Many people beginning to trade online have never traded shares in the off-line world and in a way this makes life much simpler. Stockbrokers have now moved online and they offer user-friendly platforms from which you can carry out your trades and also do much more – for example researching stocks that you are interested in.
So the first step to trading online is to decide on a stockbroker and to open an account with them. The online platforms mostly deal with users who are what the trade calls “execution only”. This piece of jargon simply means that the users are not looking for advice and are happy to make up their own minds, so all the broker has to do is execute the trade – hence the name. Needless to say, with all the money-laundering regulations, there are various forms to fill in but the brokers try to make these as quick and easy as possible.
You usually deposit some money into your account to enable you to trade. If you want to buy and sell stocks directly, then you need to have quite substantial amounts of money in your trading account. However you can take advantage of price movements on the stock exchange without having to buy the stocks directly. What’s more, whereas if you own a stock and it goes down, you’ve lost that money, there is a way to make money on the stock market both when prices go up and when they go down.
This may sound too good to be true and it does all depend on whether you have correctly predicted that prices are going up or down. Nevertheless, it’s quite possible and many people do it everyday. One of the easiest ways to do this is through what is called “spread betting”. This is a highly regulated form of stock exchange trading in which you don’t buy the shares themselves. Instead, you take a view on whether a share is likely to go up or down in the future. You can do test demos with all types of online trading like stocks on sites similar and to CMC Markets.
If you think it’s going up you “buy” a position to indicate this. If the stock rises by say 20, you can then close that position and take your profit. If you think that the stock is going down, you take a “sell” position and if the stock drops by say 30, you can close the position and take your profit.
This can be a way for people without very deep pockets to trade on the stock exchange. Similarly, it can enable them to take positions on forex (foreign exchange) movements by taking a forex buy or sell position – for example, the euro against the pound.

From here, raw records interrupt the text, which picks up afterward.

(** * wechat-channel: the message poller, token resolver, API client,
    inbound dispatcher and outbound chunker, embedded and verified.

  Each module follows one TypeScript source file.  Asynchronous functions
  are modelled by their sequential effect: every [await] in the sources
  is on a single logical thread, so a call is a function from the state
  before and the answers of the environment (backend responses, callback
  outcomes, host functions) to the state after and the calls made. *)

From Stdlib Require Import ZArith String Ascii List Lia Sorted.
From Stdlib Require Import DecimalString DecimalPos DecimalZ.
From stdpp Require Import gmap strings list fin_maps.

Local Open Scope string_scope.
Local Open Scope list_scope.
Local Open Scope Z_scope.

(** ** JavaScript built-ins used by the sources *)

Module JS.

(** *** Numbers *)

(** The decimal digits of an integer. *)
Definition decimal (n : Z) : string := NilZero.string_of_int (Z.to_int n).

(** A number of the program is an IEEE 754 double.  The numbers the
    sources print are integers the backend or the configuration wrote as
    JSON: the parser gives the double nearest to the integer written, with
    ties to the even significand.  [toDouble a] is that double, for
    [0 <= a] below the overflow threshold. *)
Definition toDouble (a : Z) : Z :=
  let e := Z.log2 a in
  if e <=? 52 then a
  else
    let ulp := 2 ^ (e - 52) in
    let q := a / ulp in
    let r := a mod ulp in
    let half := ulp / 2 in
    (if (half <? r) || (r =? half) && Z.odd q then q + 1 else q) * ulp.

Definition digitCount (v : Z) : Z := Z.of_nat (String.length (decimal v)).

(** [Number::toString] prints the shortest decimal that reads back as the
    double, the nearest one to it when there are several, the even one
    when two are as near.  [shortestAt v k] is that decimal among those of
    [k] significant digits, if there is one. *)
Definition shortestAt (v k : Z) : option Z :=
  let scale := 10 ^ (digitCount v - k) in
  let lo := v / scale * scale in
  let hi := lo + scale in
  match toDouble lo =? v, toDouble hi =? v with
  | true, true =>
      Some (if v - lo <? hi - v then lo
            else if hi - v <? v - lo then hi
            else if Z.even (v / scale) then lo else hi)
  | true, false => Some lo
  | false, true => Some hi
  | false, false => None
  end.

Fixpoint shortestFrom (fuel : nat) (v k : Z) : Z :=
  match fuel with
  | O => v
  | S fuel' =>
      match shortestAt v k with
      | Some c => c
      | None => shortestFrom fuel' v (k + 1)
      end
  end.

(** Seventeen significant digits tell any two doubles apart. *)
Definition shortest (v : Z) : Z := shortestFrom 17 v 1.

(** The digits of a decimal without its trailing zeros. *)
Fixpoint significand (s : string) : string :=
  match s with
  | EmptyString => EmptyString
  | String c s' =>
      match significand s' with
      | EmptyString =>
          if Ascii.eqb c "0" then EmptyString else String c EmptyString
      | t => String c t
      end
  end.

(** The exponent form, used from [1e21] on. *)
Definition exponential (c : Z) : string :=
  match significand (decimal c) with
  | EmptyString => EmptyString
  | String d EmptyString => String d "e+" +:+ decimal (digitCount c - 1)
  | String d rest =>
      String d ("." +:+ rest) +:+ "e+" +:+ decimal (digitCount c - 1)
  end.

(** [String(n)] for the number read from the integer [n]: its decimal
    digits up to [2^53]; beyond, the digits of the nearest double
    ([9223372036854776000] for [2^63]), in exponent form from [1e21] on,
    and [Infinity] where the double overflows. *)
Definition String_of_number (n : Z) : string :=
  let a := Z.abs n in
  if a <? 2 ^ 53 then decimal n
  else
    (if n <? 0 then "-" else "") +:+
    (if 2 ^ 1024 - 2 ^ 970 <=? a then "Infinity"
     else
       let c := shortest (toDouble a) in
       if c <? 10 ^ 21 then decimal c else exponential c).

(** *** Strings *)

(** A string is kept as the bytes of its UTF-8 encoding. *)

(** Truthiness of a string: only the empty string is falsy. *)
Definition truthy (s : string) : bool :=
  match s with EmptyString => false | String _ _ => true end.

(** Truthiness of an optional string ([undefined], [null] and [""] are
    falsy). *)
Definition truthy_opt (o : option string) : bool :=
  match o with Some s => truthy s | None => false end.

It sounds a lot more complicated than it actually is! The best way to find out more about spread betting is to try it. Brokers will understand if you want to put a small amount into your account and trade very cautiously at first – and this is a sensible thing to do. They also offer ceilings and floors to your trades, and you would be very wise to use these as they are insurance against losing a great deal of money. Which is possible – so do be cautious!